- [PROBLEM DESCRIPTION]
Your answer should consist of every line in the records that holds "Definition".

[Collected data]

#####

(* ===== verification/Broker.v ===== *)
(** * The automation broker: authority ([festerm-automation/src/broker.rs])

    Connections, targets, controller registrations, proposals and native
    decisions, revocation and expiry.  The broker is a value that its methods
    change, so a method is a computation [M]: it takes the broker and returns a
    result with the broker, also when the result is an error, because what a
    method did before it failed stays done.  [None] is a panic (an overflow of
    a [+=]) or a loop that does not end; [R] is a computation that only reads.
    The guard of the admission lock that some methods take is evidence for the
    type checker and carries no data.

    [Clock] is the largest instant of the platform; [checked_add] of an instant
    fails beyond it. *)

From Stdlib Require Import NArith Bool.
From stdpp Require Import gmap sorting.
From S2P Require Import Prelude BrokerTypes.

Class Clock := instant_max : N.

(** ** Results and computations *)
Definition R (A : Type) : Type := option (Error + A).
Definition M (A : Type) : Type := Broker -> option ((Error + A) * Broker).
#[export] Instance R_ret : MRet R := fun A a => Some (inr a).
#[export] Instance R_bind : MBind R := fun A B f r =>
  match r with None => None | Some (inl e) => Some (inl e) | Some (inr a) => f a end.
#[export] Instance M_ret : MRet M := fun A a b => Some (inr a, b).
#[export] Instance M_bind : MBind M := fun A B f m b =>
  match m b with None => None | Some (inl e, b) => Some (inl e, b) | Some (inr a, b) => f a b end.
Fixpoint ancestor_flags (b : Broker) (ids : list RunId) : Error + list nat :=
  match ids with
  | [] => inr []
  | id :: ids =>
      run ← ok_or Closed (runs b !! id);
      rest ← ancestor_flags b ids;
      inr (descendant_delivery run :: rest)
  end.
Definition disclosure_liveness (b : Broker) (c : ConnectionId) (id : RequestId) (now : N) : R DisclosureLiveness :=
  '(request, run) ← check_request b c id now;
  _ ← (Some (require InvalidRequest (committed request && negb (is_control_op (rq_operation request)))) : R ());
  match lineage b (rq_run request) with
  | None => None
  | Some ids =>
      ancestors ← (Some (ancestor_flags b (drop 1 ids)) : R (list nat));
      g ← (Some (slot_grant b c (r_slot run) now) : R GrantRef);
      mret (mkLiveness c (deadline (r_spec run)) (ref_delivery g) (r_delivery run) ancestors)
  end.
Definition is_live (b : Broker) (l : DisclosureLiveness) (c : ConnectionId) (now : N) : bool :=
  bool_decide (dl_connection l = c) && (now <? dl_deadline l)%N && load b (dl_grant l) && load b (dl_run l) && forallb (load b) (dl_ancestors l).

#####

- [SOLUTION]
Definition R (A : Type) : Type := option (Error + A).
Definition M (A : Type) : Type := Broker -> option ((Error + A) * Broker).
Definition disclosure_liveness (b : Broker) (c : ConnectionId) (id : RequestId) (now : N) : R DisclosureLiveness :=
Definition is_live (b : Broker) (l : DisclosureLiveness) (c : ConnectionId) (now : N) : bool :=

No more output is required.